One is most reluctant to turn anyone away from a deeply-cherished belief; but that third item makes it formidably difficult to reconcile religion (which all agree rests upon faith, not rational analysis) with freedom (which does rest firmly, as we are seeing, upon rational analysis.) The Christian or other religious student will have to work this paradox out for himself.

What we will do in TOLFA is quickly to check the fundamental beliefs underlying Christianity, to gauge how irrational they are. Those profoundly committed to them will not change their minds but will rather be strengthened by having to think the challenge through; those with a less profound commitment may realize it is time to shed this as a fairy tale, however comforting.

Consider those major beliefs, and the ground on which they rest. Here are four questions:

Q1    Q2    Q3    Q4   

There are others, but those may suffice; they are critical to a belief in God, and yet not one of them has a credible, coherent answer. By exercise of our innate, human sense of reason, we should therefore conclude that God cannot exist; that like government (see Segment 2) He is an elaborate myth and, like government, should be regarded as such.

There's a further connection between religion, freedom and government: historically, the great religions have been very closely associated with government and have helped it suppress individual liberty. In the early 2000s it became widely realized how true that is of the Muslim religion; indeed one interpretation of the "terrorist" menace is that Muslim fundamentalists are determined to take over the governments of countries with nominally Muslim populations, so as to make those countries' laws conform to their religious rules - like the Taliban did in Afghanistan; and that they destroy "infidel" icons like the Twin Towers so as to impress their prospective supporters.

Christian hands too are by no means clean in this respect. The bond between church and state has for 1,700 years been often close, and always damaging to liberty. The organized church benefits from state power - with laws crafted to please its supporters to forbid Sunday trade, prohibit certain types of marriage and even, in the past, to compel church attendance. That power has even been used to execute and persecute heretics - both by Roman Catholic and Protestant varieties; the Pilgrims themselves came to Plymouth Colony because of state-backed religious persecution in England, yet within a few years were busy executing women who were oddball enough to get called "witches." By state power, of course.

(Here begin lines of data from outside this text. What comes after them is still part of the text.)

Definition set_currentScale (v : Q) (s : State) : State :=
  {| targetScale := targetScale s; currentScale := v;
     targetRotation := targetRotation s; isHandDetected := isHandDetected s;
     currentShape := currentShape s; baseColor := baseColor s;
     time := time s; isPinching := isPinching s;
     pinchTriggered := pinchTriggered s; bassFactor := bassFactor s;
     shockwave := shockwave s; mouse := mouse s |}.

(** *** Shape selector ([setupUI], lines 550-564)

    The [change] listener of the shape selector.  It has no result and no
    failure path: it stores the requested name, resets the target rotation
    and recolours for the earth. *)
Definition onShapeChange (value : string) (s : State) : State :=
  {| targetScale := targetScale s; currentScale := currentScale s;
     targetRotation := (0, 0); isHandDetected := isHandDetected s;
     currentShape := value;
     baseColor := if String.eqb value "earth" then "#00aaff"%string
                  else baseColor s;
     time := time s; isPinching := isPinching s;
     pinchTriggered := pinchTriggered s; bassFactor := bassFactor s;
     shockwave := shockwave s; mouse := mouse s |}.

(** [targets[currentShape] || targets.heart] (line 792). *)
Definition targetPositions {V : Type} (targets : gmap string V) (s : State)
  : JsProp V :=
  jsOr (jsGet targets (currentShape s)) (jsGet targets "heart").

(** *** Audio modulator ([updateAudioAnalysis], lines 270-308)

    [audio] is [None] when [!isAudioActive || !analyser || !dataArray];
    otherwise it holds the byte frequency data the analyser returned.
    The mid and high sums only drive the visualiser bars. *)
Definition sumFirst (n : nat) (data : list Z) : Z :=
  foldr Z.add 0%Z (take n data).

Definition updateAudioAnalysis (audio : option (list Z)) (s : State) : State :=
  match audio with
  | None => set_bassFactor (bassFactor s * (95 # 100)) s
  | Some dataArray =>
      let bufferLength := Z.of_nat (length dataArray) in
      let lowCount := Qfloor (inject_Z bufferLength * (1 # 10)) in
      let lowSum := sumFirst (Z.to_nat lowCount) dataArray in
      let lowAvg := if (0 <? lowCount)%Z
                    then inject_Z lowSum / inject_Z lowCount else 0 in
      let targetBass := lowAvg / 255 in
      let s1 := set_bassFactor (lerp (bassFactor s) targetBass (3 # 10)) s in
      if Qltb (8 # 10) (bassFactor s1)
      then set_shockwave (Qmin (shockwave s1 + (1 # 10)) 2) s1
      else s1
  end.

(** *** Click / pinch detection (lines 817-847) *)

(** The discrete event [showHackerData(mouse.x, mouse.y)]. *)
Inductive Event : Type :=
  | TargetAcquired (x y : Q).
Definition set_gadbox (b : list Gadget) (fb : Freebird) : Freebird :=
  mkFreebird (netcores fb) (devbox fb) b (gadEventQueue fb) (listeners fb)
             (nextListener fb) (pending fb) (trace fb).

Definition set_gadEventQueue (q : list GadMsg) (fb : Freebird) : Freebird :=
  mkFreebird (netcores fb) (devbox fb) (gadbox fb) q (listeners fb)
             (nextListener fb) (pending fb) (trace fb).

Definition set_listeners (l : list nat) (n : nat) (fb : Freebird) : Freebird :=
  mkFreebird (netcores fb) (devbox fb) (gadbox fb) (gadEventQueue fb) l
             n (pending fb) (trace fb).

Definition set_pending (p : list Pending) (fb : Freebird) : Freebird :=
  mkFreebird (netcores fb) (devbox fb) (gadbox fb) (gadEventQueue fb) (listeners fb)
             (nextListener fb) p (trace fb).

Definition set_trace (t : list Call) (fb : Freebird) : Freebird :=
  mkFreebird (netcores fb) (devbox fb) (gadbox fb) (gadEventQueue fb) (listeners fb)
             (nextListener fb) (pending fb) t.

(** *** A handler runs on the freebird object and may throw *)

Inductive Exn :=
| TypeError (what : string).

Definition M (A : Type) : Type := Freebird -> Freebird * (Exn + A).

Definition ret {A} (a : A) : M A := fun fb => (fb, inr a).

Definition bind {A B} (m : M A) (k : A -> M B) : M B :=
  fun fb =>
    match m fb with
    | (fb', inr a) => k a fb'
    | (fb', inl e) => (fb', inl e)
    end.

Definition throw {A} (e : Exn) : M A := fun fb => (fb, inl e).

Definition gets {A} (f : Freebird -> A) : M A := fun fb => (fb, inr (f fb)).

Definition modify (f : Freebird -> Freebird) : M unit := fun fb => (f fb, inr tt).

Declare Scope handler_scope.
Delimit Scope handler_scope with handler.
Notation "x <- m ;; k" := (bind m (fun x => k))
  (at level 61, m at next level, right associativity) : handler_scope.
Notation "m ;; k" := (bind m (fun _ => k))
  (at level 61, right associativity) : handler_scope.
Open Scope handler_scope.
(** The [duration] memo of [App.tsx]: the latest clip end over all
    tracks plus a tenth of a second, or one second for an empty
    timeline. *)
Definition max_end (tracks : list (list Clip)) : Q :=
  fold_left
    (fun maxEnd track =>
       fold_left
         (fun maxEnd clip =>
            let clipEnd := timelineStart clip + getClipDuration clip in
            if Qgtb clipEnd maxEnd then clipEnd else maxEnd)
         track maxEnd)
    tracks 0.

Definition timeline_duration (tracks : list (list Clip)) : Q :=
  let maxEnd := max_end tracks in
  if Qgtb maxEnd 0 then maxEnd + (1#10) else 1.

(** The test of [handleClipUpdate] on [updatedClip = { ...targetClip,
    ...updates }]: the update is dropped when it holds.  [isImage] and
    [mediaDuration] are read from the media file of the clip. *)
Definition update_rejected (isImage : bool) (mediaDuration : Q)
    (updatedClip : Clip) : bool :=
  let isProcessedVideo :=
    match processedVideoUrl updatedClip with
    | Some url => nonempty url
    | None => false
    end in
  negb isProcessedVideo && negb isImage
    && (Qltb (sourceStart updatedClip) 0
        || Qgtb (sourceEnd updatedClip) mediaDuration
        || Qgtb (sourceEnd updatedClip) (mediaDuration + (1#10)))
  || Qle_bool (sourceEnd updatedClip) (sourceStart updatedClip)
  || Qltb (timelineStart updatedClip) 0.

(** The first update of [handleConvertFps]: [{ ...c, processingStatus:
    'processing', processingProgress: 0, speed, targetFps: 60 }]. *)
Definition processing_started (speed' : Q) (c : Clip) : Clip :=
  {| id := id c; mediaFileId := mediaFileId c; sourceStart := sourceStart c;
     sourceEnd := sourceEnd c; timelineStart := timelineStart c;
     transitionStart := transitionStart c; transitionEnd := transitionEnd c;
     reframeKeyframes := reframeKeyframes c; isMuted := isMuted c;
     volume := volume c; speed := Some speed'; targetFps := Some 60;
     processingStatus := Some ClipProcessing;
     processedVideoUrl := processedVideoUrl c;
     processingProgress := Some 0; beats := beats c;
     colorGrading := colorGrading c |}.

(** The last update of [handleConvertFps], applied to the clip [c] of
    the state: [{ ...c, processingStatus: 'done', processedVideoUrl,
    processingProgress: 1, sourceEnd: clip.sourceStart + newDuration,
    speed: 1 }] with [newDuration = (clip.sourceEnd - clip.sourceStart) /
    speed], where [clip] is the clip as it was when the handler
    started. *)
Definition processing_done (speed' : Q) (processedUrl : string) (clip c : Clip) : Clip :=
  let originalDuration := sourceEnd clip - sourceStart clip in
  let newDuration := originalDuration / speed' in
  {| id := id c; mediaFileId := mediaFileId c; sourceStart := sourceStart c;
     sourceEnd := sourceStart clip + newDuration; timelineStart := timelineStart c;
     transitionStart := transitionStart c; transitionEnd := transitionEnd c;
     reframeKeyframes := reframeKeyframes c; isMuted := isMuted c;
     volume := volume c; speed := Some 1; targetFps := targetFps c;
     processingStatus := Some ClipDone;
     processedVideoUrl := Some processedUrl;
     processingProgress := Some 1; beats := beats c;
     colorGrading := colorGrading c |}.
(** ** Sorting and grouping *)

Lemma insert_by_In {A : Type} (le : A -> A -> bool) (x a : A) (l : list A) :
  In a (insert_by le x l) <-> a = x \/ In a l.
Proof.
  induction l as [| h t IH]; simpl.
  - intuition.
  - destruct (le x h); simpl; rewrite ?IH; intuition.
Qed.

Lemma sort_by_In {A : Type} (le : A -> A -> bool) (a : A) (l : list A) :
  In a (sort_by le l) <-> In a l.
Proof.
  induction l as [| h t IH]; simpl; [reflexivity |].
  rewrite insert_by_In, IH. intuition.
Qed.

Lemma group_keys_In (df : DataFrame) (y : Z) :
  In y (group_keys df) <-> In y (map year df).
Proof.
  unfold group_keys. now rewrite nodup_In, sort_by_In.
Qed.

(** ** The three ways the script ends *)

Lemma group_keys_nil (df : DataFrame) : group_keys df = [] <-> df = [].
Proof.
  split; [| intros ->; reflexivity].
  intros H. destruct df as [| r df]; [reflexivity |].
  assert (Hin : In (year r) (group_keys (r :: df)))
    by (apply group_keys_In; now left).
  rewrite H in Hin. contradiction.
Qed.

Lemma corr_by_year_none (df : DataFrame) : corr_by_year df = None <-> df = [].
Proof.
  rewrite <- group_keys_nil. unfold corr_by_year.
  destruct (group_keys df); split; congruence.
Qed.

Lemma corr_by_year_some (df : DataFrame) :
  df <> [] ->
  corr_by_year df =
  Some (sort_by (fun a b => Z.leb (fst a) (fst b))
          (map (fun y => (y, overall_corr (get_group df y)))
             (group_keys df))).
Proof.
  intros H. unfold corr_by_year.
  destruct (group_keys df) eqn:K; [| reflexivity].
  apply group_keys_nil in K. contradiction.
Qed.

Lemma main_raises (parse : string -> option num) (api : Z -> response) :
  fetched parse api YEARS = [] ->
  main parse api =
  {| trace := loop_lines parse api YEARS;
     exit := RuntimeError
       "No data fetched. Check network / years / API availability." |}.
Proof.
  intros H. unfold main. rewrite fetch_loop_eq. cbn [all_dfs failed_years out].
  now rewrite H.
Qed.

Lemma main_type_error (parse : string -> option num) (api : Z -> response) :
  fetched parse api YEARS <> [] ->
  pd_concat (fetched parse api YEARS) = [] ->
  main parse api =
  {| trace := loop_lines parse api YEARS ++ [PrintTrend []];
     exit := TypeError |}.
Proof.
  intros H E. unfold main. rewrite fetch_loop_eq.
  cbn [all_dfs failed_years out].
  destruct (fetched parse api YEARS) as [| df dfs]; [contradiction |].
  now rewrite E.
Qed.

Lemma main_finishes (parse : string -> option num) (api : Z -> response)
  (corr : list (Z * option R)) :
  corr_by_year (pd_concat (fetched parse api YEARS)) = Some corr ->
  let final_df := pd_concat (fetched parse api YEARS) in
  let trend := state_trend final_df in
  main parse api =
  {| trace :=
       loop_lines parse api YEARS
       ++ [PrintTrend trend;
           PrintCorrByYear corr;
           PrintOverall (overall_corr final_df);
           PltShow
             "Maryland Avg County Median Household Income (ACS 5-year)"
             (map t_year trend) (map avg_income trend);
           PltShow "Maryland Avg County Gini Index (ACS 5-year)"
             (map t_year trend) (map avg_gini trend)]
       ++ failed_listing (failures parse api YEARS);
     exit := Finished |}.
Proof.
  intros H. unfold main. rewrite fetch_loop_eq.
  cbn [all_dfs failed_years out].
  destruct (fetched parse api YEARS) as [| df dfs] eqn:E.
  - discriminate.
  - now rewrite H.
Qed.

Likewise the state greatly benefits from church support, for preachers almost uniformly urge their flocks to obey the government's laws and "do their duty to their country" so providing a thick veneer of morality atop what is in truth a murderous kleptocracy. The cozy relationship between the two is helped along by the quite sinister "501(c)(3)" arrangement - a reference to the Internal Revenue Code. The deal is that churches are "allowed" to operate tax free, and donors to their funds can give money out of pre-tax income, provided that the church obtains government permission to be registered as a charity that will not engage in political speech of any kind. Thus, any time a preacher criticizes government, he is in danger of ruining his church's finances. A subtle way to keep them in line; the mechanism is detailed on hushmoney.org.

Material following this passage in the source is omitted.